- Born: Kelli Ann Erdmann Marysville, Washington, U.S.
- Education: Pilchuck Dance Academy, Marysville Olympic Ballet, Edmonds Westlake Dance Center, Shoreline
- Alma mater: Edge Performing Arts Center, Los Angeles
- Occupations: Social media personality, dancer, choreographer, actress
- Years active: 2012–present
- Notable work: Lou Ann in Hairspray Live!
- Website: www.kellierdmann.com

= Kelli Erdmann =

American social media personality

Kelli Erdmann is an American social media personality, professional dancer, choreographer and actress, known for her synchronized sticker cutout and shuffle dance-clips that went viral on social media platforms such as TikTok and Instagram during the COVID-19 pandemic. She had previously made several uncredited appearances, mostly as a dancer on numerous television shows, including Mobbed, Bunheads, Glee and The Goldbergs before being cast as Lou Ann in the 2016 American television special Hairspray Live! and as Clara in the 2016 American sitcom Fuller House.

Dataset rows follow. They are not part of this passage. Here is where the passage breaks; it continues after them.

(** [items.forEach((item, index) => ...)], from [index] on. *)
Fixpoint forEachItem (index : nat) (items : list ParsedLineItem)
  (summary : jsstring) : jsstring :=
  match items with
  | [] => summary
  | item :: rest => forEachItem (S index) rest (addItem item index summary)
  end.

Definition formatQuoteSummary (input : ParsedQuoteInput) : jsstring :=
  let totals := calculateTotals (lineItems input) in
  let summary := u "Quote for: " ++ contactName input ++ lineFeed in
  let summary :=
    match given (contactEmail input) with
    | Some email => summary ++ u "Email: " ++ email ++ lineFeed
    | None => summary
    end in
  let summary := summary ++ lineFeed ++ u "Line Items:" ++ lineFeed in
  let summary := forEachItem 0 (lineItems input) summary in
  let summary := summary ++ lineFeed ++ u "Subtotal: $" ++ toFixed2 (subtotal totals) in
  let summary :=
    match given (reference input) with
    | Some r => summary ++ lineFeed ++ u "Reference: " ++ r
    | None => summary
    end in
  match given (date input) with
  | Some d => summary ++ lineFeed ++ u "Date: " ++ d
  | None => summary
  end.

End Summary.

End QuoteSummary.

(** ** The authorization helper

    The callback server of [oauth-helper.ts]: its request handler, with
    the calls it makes to the Xero client and to the file system, and how
    the script ends.  What the handler does is written as the sequence of
    its actions; what the calls answer is given by the [World], and what
    [url.parse] makes of the URL comes with the request.  What is printed
    on the console is left out. *)

Module OAuthHelper.

Section Handler.

(** The token set of the Xero client ([any] in the source). *)
Variable TokenSet : Type.

(** A thrown value: an [Error] with its message, or something else. *)
Inductive thrown :=
| ErrorWith (message : jsstring)
| NotAnError.

(** An entry of the parsed query: missing, given once or given more than
    once. *)
Inductive queryValue :=
| QMissing
| QOne (s : jsstring)
| QMany (l : list jsstring).

(** What the handler reads of a parsed URL: the path, and the entry
    [code] of the query. *)
Record UrlObject := {
  pathname : option jsstring;
  code : queryValue
}.

(** [req.url], and what [url.parse(req.url || '', true)] makes of it: the
    parsed URL, or a thrown value (a [URIError] for credentials in the URL
    that cannot be decoded). *)
Record Request := {
  url : option jsstring;
  parsed : UrlObject + thrown
}.

Record Tenant := {
  tenantId : jsstring;
  tenantName : jsstring
}.
(** * Blade harmonics: the data generator of the visualiser

    A shallow embedding of [generateData] and [formatXAxis] of
    [blade-harmonics-app/src/App.tsx], of the earlier single-pass
    [generateData], and the properties of the datasets they build.

    JavaScript numbers are kept abstract behind the interface [JSNumber]:
    the loops, the arrays and the objects are modelled once, for any
    arithmetic.  The structural results hold for every instance.  Three
    instances follow: the doubles with the primitive binary64 operations
    ([Binary64]), on which the code is run at given inputs; the reals with
    operations that round as binary64 does ([Rounded]), for the sums that
    hold up to a tolerance; and the reals without rounding ([RealNumber]),
    for the order and the bounds, which rounding preserves. *)

From Corelib Require Import PrimFloat.
From Stdlib Require Import ZArith List String Reals Lra Lia.
From stdpp Require Import base option list gmap strings pretty.

Open Scope Z_scope.

(** ** Numbers *)

(** The operations on numbers that the source uses.  [ofZ] reads an integer
    (a literal or a loop counter) as a number; [Math_pow] is [Math.pow] at an
    integer exponent; [strict_eq] is [===]; [toFixed x d] is [x.toFixed(d)]. *)
Class JSNumber (num : Type) := {
  ofZ : Z -> num;
  Math_PI : num;
  add : num -> num -> num;
  sub : num -> num -> num;
  mul : num -> num -> num;
  div : num -> num -> num;
  Math_sin : num -> num;
  Math_pow : num -> Z -> num;
  strict_eq : num -> num -> bool;
  toFixed : num -> nat -> string
}.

== Early life and education ==
Erdmann was born in Marysville, Washington, United States. She started dancing at the age of five and trained in dance academies such as Pilchuck Dance Academy in Marysville, Olympic Ballet in Edmonds and in Westlake Dance Center in Shoreline. After graduating from high school in 2010, she moved to Los Angeles and enrolled in Edge Performing Center's scholarship program, where she mastered ballet, jazz, hip-hop, tap and other genres of dance.

== Career ==

=== Television shows ===
Erdmann's first engagement with television segments came in 2012 when she got a minor uncredited role as a backup singer in an episode of 2010 American sitcom Victorious. She subsequently got small roles, mostly as a dancer in episodes of shows like Jane the Virgin, Fuller House, Glee, Good Trouble, Mobbed, Bunheads, Mighty Med, etc.

=== Filmography ===
Erdmann's debut in the film industry began after being cast as the Young American Dancer in the 2013 American biographical film Behind the Candelabra. She was most famously cast as Lou Ann in the 2016 American musical film Hairspray Live! and as Freshman Tag Along in the 2020 film Valley Girl.

=== Live theater ===
Erdmann also danced in the ensemble cast of the Broadway show, Wicked.